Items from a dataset
--- START ---

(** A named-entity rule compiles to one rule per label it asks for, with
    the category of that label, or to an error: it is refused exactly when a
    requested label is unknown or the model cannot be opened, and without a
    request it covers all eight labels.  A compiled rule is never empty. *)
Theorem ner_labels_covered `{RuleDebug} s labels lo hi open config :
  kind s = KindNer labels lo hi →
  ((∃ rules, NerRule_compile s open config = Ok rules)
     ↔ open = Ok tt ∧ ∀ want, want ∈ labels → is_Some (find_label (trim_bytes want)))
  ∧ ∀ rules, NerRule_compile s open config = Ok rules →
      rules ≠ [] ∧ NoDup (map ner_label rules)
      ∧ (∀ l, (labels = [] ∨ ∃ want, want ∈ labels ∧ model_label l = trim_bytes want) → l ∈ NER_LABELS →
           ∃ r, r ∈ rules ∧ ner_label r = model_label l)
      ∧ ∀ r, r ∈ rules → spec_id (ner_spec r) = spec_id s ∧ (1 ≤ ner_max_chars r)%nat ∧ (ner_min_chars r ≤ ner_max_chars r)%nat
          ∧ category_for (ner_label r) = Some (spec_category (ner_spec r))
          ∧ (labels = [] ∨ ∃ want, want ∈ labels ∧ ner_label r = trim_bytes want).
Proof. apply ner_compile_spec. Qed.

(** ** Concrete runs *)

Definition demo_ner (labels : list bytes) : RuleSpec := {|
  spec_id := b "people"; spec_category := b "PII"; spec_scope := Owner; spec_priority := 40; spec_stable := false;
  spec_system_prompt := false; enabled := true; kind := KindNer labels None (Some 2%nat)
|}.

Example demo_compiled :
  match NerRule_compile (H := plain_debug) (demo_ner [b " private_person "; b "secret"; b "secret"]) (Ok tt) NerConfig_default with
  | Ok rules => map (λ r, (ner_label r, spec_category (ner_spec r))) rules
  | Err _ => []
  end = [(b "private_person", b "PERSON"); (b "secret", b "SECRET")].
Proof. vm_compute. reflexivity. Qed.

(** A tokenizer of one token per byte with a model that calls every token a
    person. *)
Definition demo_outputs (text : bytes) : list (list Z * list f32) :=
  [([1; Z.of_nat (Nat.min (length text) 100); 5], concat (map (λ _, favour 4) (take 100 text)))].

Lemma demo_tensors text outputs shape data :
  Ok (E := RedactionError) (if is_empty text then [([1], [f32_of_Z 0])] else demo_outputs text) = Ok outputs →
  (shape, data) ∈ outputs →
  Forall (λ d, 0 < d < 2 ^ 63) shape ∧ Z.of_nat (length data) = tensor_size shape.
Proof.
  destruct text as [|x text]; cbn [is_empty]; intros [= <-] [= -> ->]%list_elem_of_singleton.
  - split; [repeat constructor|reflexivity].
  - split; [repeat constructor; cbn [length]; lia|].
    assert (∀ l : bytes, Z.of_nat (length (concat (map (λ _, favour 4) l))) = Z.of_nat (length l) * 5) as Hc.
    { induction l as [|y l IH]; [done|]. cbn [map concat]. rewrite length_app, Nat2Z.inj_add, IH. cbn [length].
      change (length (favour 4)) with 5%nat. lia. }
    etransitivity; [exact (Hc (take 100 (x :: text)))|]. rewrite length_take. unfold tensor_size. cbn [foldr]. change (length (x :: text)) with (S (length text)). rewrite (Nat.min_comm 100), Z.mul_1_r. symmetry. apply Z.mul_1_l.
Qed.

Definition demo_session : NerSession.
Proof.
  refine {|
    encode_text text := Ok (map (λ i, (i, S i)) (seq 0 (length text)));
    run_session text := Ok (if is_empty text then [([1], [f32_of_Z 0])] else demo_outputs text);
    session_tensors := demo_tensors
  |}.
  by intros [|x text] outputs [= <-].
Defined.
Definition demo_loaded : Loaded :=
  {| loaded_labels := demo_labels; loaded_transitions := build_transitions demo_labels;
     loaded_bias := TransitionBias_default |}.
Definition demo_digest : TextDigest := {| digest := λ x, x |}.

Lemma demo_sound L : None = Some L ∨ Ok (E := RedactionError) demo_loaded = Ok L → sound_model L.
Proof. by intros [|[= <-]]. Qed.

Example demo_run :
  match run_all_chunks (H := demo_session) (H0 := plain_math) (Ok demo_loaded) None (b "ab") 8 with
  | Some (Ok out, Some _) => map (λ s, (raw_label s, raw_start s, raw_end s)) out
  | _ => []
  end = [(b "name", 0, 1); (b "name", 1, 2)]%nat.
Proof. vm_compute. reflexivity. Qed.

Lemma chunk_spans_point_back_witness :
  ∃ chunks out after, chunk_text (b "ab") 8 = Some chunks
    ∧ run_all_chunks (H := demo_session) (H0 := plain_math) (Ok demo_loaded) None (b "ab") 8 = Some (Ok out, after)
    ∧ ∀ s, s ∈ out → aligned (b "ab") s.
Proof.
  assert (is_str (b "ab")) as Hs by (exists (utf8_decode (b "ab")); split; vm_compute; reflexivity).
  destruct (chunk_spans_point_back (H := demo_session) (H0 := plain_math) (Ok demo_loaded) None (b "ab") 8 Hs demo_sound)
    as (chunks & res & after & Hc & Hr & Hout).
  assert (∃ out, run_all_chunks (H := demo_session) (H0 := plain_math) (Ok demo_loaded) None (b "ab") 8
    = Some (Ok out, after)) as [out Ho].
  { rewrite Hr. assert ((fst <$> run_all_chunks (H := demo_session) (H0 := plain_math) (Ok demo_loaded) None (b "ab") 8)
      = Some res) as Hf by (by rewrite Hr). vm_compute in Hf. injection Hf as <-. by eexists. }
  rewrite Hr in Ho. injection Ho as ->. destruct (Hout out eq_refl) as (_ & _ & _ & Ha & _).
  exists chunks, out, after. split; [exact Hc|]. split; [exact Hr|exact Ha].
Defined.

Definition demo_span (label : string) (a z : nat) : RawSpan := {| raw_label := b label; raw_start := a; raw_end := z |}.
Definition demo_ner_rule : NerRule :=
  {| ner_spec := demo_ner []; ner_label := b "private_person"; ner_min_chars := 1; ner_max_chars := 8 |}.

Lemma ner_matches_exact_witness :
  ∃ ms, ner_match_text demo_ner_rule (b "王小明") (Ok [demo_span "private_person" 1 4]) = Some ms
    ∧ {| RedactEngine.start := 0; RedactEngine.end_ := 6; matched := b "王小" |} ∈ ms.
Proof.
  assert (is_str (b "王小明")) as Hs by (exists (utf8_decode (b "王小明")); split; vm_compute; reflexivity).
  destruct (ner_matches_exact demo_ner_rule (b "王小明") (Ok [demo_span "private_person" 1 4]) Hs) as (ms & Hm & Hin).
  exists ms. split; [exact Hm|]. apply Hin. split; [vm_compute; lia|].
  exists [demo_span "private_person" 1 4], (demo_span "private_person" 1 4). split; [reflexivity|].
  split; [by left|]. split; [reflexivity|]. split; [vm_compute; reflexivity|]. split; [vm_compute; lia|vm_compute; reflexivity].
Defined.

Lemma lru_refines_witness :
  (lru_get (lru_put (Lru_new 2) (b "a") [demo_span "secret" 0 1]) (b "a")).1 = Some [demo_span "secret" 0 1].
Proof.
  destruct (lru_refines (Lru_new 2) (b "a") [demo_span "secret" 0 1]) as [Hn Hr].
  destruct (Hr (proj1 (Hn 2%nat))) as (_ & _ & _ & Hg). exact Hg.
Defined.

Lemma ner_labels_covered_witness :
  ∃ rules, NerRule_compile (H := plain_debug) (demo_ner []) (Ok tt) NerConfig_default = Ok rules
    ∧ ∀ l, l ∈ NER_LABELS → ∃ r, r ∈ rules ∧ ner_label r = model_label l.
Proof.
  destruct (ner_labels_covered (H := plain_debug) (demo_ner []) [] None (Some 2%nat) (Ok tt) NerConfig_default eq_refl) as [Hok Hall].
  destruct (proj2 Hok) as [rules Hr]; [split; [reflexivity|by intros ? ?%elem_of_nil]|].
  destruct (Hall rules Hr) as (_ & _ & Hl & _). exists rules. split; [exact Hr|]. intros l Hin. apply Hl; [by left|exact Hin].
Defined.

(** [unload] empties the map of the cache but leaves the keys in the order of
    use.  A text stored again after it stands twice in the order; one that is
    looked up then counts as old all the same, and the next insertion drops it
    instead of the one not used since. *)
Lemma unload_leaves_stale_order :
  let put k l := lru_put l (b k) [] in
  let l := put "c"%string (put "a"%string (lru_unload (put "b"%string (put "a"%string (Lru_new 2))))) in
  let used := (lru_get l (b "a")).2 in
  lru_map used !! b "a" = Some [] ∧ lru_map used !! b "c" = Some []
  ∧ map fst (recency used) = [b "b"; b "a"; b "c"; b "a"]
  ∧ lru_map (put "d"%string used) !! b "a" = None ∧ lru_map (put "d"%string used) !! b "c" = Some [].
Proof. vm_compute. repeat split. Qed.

--- END ---
--- START ---

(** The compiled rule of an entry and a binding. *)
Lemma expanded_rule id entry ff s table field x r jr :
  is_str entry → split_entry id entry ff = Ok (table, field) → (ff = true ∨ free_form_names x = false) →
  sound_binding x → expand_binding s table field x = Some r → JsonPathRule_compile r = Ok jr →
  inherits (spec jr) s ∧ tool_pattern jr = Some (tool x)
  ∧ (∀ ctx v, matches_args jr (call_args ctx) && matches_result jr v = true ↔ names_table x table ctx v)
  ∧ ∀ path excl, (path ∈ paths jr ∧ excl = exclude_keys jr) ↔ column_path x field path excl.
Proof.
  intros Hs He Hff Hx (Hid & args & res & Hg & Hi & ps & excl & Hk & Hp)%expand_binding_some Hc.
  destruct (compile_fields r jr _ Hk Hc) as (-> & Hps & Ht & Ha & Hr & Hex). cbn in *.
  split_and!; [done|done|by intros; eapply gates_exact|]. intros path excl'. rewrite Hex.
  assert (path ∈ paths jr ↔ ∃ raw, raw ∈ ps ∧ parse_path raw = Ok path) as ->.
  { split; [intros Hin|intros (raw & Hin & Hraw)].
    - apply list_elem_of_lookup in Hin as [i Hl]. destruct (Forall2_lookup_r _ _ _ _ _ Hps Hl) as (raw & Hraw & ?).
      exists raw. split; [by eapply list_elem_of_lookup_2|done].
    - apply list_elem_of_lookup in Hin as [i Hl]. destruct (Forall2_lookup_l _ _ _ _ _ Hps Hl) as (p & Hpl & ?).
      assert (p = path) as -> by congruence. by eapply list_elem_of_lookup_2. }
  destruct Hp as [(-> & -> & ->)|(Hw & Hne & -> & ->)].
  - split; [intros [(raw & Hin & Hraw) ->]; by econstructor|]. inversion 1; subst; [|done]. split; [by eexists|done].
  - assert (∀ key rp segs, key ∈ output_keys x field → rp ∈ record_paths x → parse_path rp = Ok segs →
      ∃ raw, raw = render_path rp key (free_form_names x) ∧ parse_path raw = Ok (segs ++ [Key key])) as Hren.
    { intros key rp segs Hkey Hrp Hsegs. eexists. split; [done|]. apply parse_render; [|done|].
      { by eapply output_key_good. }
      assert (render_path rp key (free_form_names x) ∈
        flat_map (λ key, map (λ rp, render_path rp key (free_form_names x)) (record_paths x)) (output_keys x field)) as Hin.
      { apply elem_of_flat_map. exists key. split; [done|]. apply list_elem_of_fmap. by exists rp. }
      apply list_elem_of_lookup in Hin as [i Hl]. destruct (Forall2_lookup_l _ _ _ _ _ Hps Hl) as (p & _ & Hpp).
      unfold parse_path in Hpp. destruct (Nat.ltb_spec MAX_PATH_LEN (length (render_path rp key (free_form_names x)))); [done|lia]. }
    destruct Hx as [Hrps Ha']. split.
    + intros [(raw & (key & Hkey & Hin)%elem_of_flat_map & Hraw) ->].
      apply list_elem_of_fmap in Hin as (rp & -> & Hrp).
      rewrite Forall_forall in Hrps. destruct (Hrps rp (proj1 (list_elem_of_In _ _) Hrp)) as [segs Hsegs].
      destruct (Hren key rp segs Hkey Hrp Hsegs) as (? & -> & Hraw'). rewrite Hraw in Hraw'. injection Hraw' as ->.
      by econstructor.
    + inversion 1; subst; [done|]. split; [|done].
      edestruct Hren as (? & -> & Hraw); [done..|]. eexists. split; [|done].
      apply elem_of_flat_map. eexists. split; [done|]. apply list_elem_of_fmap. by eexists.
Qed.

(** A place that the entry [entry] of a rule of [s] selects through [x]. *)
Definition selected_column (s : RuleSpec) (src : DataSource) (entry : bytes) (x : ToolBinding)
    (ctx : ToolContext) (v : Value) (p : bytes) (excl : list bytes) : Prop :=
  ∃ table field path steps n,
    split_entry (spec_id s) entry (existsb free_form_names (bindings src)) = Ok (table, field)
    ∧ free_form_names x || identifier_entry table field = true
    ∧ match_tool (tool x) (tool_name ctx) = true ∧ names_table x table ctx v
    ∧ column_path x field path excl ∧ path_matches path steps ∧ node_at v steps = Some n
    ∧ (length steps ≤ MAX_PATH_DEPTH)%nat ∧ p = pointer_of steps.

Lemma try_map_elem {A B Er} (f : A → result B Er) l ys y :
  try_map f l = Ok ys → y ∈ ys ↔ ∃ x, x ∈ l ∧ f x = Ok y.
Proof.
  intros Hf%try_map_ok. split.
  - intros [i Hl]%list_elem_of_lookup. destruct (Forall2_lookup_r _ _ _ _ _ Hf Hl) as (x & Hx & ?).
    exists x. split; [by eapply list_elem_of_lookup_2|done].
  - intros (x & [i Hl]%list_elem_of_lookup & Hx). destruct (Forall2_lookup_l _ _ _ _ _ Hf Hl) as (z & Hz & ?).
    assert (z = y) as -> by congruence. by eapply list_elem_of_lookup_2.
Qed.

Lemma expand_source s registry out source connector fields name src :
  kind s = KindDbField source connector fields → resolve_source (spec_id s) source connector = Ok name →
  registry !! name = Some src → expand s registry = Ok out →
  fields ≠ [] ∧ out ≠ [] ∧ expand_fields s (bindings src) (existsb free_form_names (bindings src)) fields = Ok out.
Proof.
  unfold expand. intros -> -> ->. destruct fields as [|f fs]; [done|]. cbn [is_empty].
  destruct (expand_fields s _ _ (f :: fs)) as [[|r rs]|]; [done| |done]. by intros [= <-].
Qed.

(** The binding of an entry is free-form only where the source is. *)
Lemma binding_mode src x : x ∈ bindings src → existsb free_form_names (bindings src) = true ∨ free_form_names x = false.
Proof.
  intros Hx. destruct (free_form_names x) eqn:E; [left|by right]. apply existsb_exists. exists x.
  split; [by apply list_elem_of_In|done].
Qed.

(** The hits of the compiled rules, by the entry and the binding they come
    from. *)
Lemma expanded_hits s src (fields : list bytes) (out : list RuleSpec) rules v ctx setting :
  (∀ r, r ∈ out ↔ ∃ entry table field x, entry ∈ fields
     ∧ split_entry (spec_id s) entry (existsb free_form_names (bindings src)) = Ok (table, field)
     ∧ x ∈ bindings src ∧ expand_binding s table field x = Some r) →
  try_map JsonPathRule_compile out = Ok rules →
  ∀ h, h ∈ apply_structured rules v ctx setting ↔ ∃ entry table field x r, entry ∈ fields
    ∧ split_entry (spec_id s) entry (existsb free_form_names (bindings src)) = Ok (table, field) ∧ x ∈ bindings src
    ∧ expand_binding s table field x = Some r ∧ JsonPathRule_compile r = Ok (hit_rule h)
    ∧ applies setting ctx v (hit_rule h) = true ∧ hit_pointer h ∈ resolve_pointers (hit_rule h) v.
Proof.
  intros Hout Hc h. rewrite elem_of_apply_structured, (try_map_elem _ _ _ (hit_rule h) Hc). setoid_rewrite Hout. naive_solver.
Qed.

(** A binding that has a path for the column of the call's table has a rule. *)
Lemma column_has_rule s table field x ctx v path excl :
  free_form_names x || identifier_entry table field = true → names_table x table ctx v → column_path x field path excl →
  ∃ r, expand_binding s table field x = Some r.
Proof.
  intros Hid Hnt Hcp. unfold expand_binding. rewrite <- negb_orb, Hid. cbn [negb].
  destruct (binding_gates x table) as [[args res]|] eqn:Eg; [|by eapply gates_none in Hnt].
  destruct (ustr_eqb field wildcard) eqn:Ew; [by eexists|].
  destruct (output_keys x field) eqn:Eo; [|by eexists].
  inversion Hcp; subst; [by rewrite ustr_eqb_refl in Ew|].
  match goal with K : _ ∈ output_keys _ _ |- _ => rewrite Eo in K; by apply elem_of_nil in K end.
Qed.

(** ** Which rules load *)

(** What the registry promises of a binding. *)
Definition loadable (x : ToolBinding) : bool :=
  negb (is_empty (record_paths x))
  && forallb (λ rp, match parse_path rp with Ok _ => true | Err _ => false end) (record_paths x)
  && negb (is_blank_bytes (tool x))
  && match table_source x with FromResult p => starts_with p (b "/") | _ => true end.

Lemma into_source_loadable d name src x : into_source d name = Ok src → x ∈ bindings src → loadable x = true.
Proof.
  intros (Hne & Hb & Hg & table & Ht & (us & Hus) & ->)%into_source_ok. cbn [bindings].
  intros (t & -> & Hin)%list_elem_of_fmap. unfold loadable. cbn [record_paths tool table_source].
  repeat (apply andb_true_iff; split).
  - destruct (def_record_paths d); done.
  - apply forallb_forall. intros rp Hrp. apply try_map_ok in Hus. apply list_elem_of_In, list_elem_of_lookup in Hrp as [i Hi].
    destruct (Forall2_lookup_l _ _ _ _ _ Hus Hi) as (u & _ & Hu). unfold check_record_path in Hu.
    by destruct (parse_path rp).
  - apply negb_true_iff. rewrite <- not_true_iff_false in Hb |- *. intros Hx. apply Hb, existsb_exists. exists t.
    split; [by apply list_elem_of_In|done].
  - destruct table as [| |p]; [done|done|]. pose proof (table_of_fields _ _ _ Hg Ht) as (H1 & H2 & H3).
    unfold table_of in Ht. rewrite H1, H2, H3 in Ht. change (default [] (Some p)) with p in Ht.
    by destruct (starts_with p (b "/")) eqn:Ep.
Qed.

--- END ---
--- START ---

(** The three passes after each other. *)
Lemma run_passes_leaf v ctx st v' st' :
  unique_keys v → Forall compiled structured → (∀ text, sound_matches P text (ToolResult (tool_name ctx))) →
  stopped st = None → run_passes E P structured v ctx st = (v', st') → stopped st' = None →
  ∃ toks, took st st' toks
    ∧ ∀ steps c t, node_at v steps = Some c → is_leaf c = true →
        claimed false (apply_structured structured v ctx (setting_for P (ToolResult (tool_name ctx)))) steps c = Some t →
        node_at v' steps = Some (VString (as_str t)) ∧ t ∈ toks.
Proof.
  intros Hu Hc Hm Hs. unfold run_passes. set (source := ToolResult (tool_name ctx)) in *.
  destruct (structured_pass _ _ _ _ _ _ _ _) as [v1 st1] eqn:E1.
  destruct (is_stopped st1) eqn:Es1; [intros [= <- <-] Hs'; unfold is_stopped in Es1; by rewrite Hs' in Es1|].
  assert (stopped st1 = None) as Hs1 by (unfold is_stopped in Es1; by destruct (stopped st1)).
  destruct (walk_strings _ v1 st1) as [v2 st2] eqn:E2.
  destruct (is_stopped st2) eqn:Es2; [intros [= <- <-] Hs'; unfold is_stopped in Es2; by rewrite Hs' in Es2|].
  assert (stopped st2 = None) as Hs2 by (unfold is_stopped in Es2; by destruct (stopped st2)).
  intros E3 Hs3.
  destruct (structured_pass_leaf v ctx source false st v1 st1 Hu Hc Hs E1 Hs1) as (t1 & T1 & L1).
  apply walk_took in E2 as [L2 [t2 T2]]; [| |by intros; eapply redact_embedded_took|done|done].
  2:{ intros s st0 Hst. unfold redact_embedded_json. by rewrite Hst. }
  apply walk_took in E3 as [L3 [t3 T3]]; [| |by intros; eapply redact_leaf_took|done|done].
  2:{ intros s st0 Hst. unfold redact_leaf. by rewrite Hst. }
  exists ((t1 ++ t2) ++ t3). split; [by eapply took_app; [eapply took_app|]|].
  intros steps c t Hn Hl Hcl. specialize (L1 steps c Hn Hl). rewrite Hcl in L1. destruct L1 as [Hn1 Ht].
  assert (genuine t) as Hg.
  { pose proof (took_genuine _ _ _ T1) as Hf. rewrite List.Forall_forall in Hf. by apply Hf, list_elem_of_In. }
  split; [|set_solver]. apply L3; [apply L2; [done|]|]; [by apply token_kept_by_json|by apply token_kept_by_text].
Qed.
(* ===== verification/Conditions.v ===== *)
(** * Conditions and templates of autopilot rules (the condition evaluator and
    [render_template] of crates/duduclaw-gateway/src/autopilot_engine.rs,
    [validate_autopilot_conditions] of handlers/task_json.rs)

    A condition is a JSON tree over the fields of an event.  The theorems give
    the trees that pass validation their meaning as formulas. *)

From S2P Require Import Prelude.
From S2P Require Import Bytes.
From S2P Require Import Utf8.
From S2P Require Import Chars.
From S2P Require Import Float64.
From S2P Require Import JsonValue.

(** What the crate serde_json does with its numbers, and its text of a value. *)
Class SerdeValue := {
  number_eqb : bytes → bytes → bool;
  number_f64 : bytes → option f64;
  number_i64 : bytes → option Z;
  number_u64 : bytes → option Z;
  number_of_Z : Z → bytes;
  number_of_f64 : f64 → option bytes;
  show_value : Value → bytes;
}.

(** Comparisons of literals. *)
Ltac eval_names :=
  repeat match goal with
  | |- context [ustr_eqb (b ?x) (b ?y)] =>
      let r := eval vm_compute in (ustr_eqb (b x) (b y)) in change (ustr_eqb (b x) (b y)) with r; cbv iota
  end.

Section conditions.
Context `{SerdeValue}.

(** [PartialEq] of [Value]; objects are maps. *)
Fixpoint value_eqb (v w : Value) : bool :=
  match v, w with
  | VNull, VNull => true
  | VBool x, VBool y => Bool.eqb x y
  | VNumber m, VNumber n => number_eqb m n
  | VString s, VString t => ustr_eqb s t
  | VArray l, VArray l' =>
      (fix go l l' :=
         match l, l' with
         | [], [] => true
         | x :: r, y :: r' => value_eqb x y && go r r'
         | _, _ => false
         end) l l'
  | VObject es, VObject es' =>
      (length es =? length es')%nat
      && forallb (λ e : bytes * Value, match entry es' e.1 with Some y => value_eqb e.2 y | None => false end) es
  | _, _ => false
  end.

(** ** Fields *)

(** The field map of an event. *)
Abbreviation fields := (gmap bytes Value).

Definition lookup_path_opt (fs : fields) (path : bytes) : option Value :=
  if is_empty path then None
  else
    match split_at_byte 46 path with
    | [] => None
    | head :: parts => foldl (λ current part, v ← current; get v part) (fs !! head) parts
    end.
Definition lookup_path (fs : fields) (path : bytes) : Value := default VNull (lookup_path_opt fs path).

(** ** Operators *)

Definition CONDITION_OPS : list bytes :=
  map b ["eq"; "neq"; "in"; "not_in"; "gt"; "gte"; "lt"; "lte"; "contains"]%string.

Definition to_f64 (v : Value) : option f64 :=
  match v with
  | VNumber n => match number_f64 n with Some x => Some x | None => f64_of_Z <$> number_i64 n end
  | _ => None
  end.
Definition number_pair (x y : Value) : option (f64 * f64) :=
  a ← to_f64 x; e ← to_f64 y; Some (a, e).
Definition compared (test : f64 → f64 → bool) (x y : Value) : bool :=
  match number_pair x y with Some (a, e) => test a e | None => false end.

--- END ---

= Task prompt =
Copy each line of the entries that includes the word "eexists".

= Exercise response =
      = Some res) as Hf by (by rewrite Hr). vm_compute in Hf. injection Hf as <-. by eexists. }
  - split; [intros [(raw & Hin & Hraw) ->]; by econstructor|]. inversion 1; subst; [|done]. split; [by eexists|done].
    { intros key rp segs Hkey Hrp Hsegs. eexists. split; [done|]. apply parse_render; [|done|].
      edestruct Hren as (? & -> & Hraw); [done..|]. eexists. split; [|done].
      apply elem_of_flat_map. eexists. split; [done|]. apply list_elem_of_fmap. by eexists.
  destruct (ustr_eqb field wildcard) eqn:Ew; [by eexists|].
  destruct (output_keys x field) eqn:Eo; [|by eexists].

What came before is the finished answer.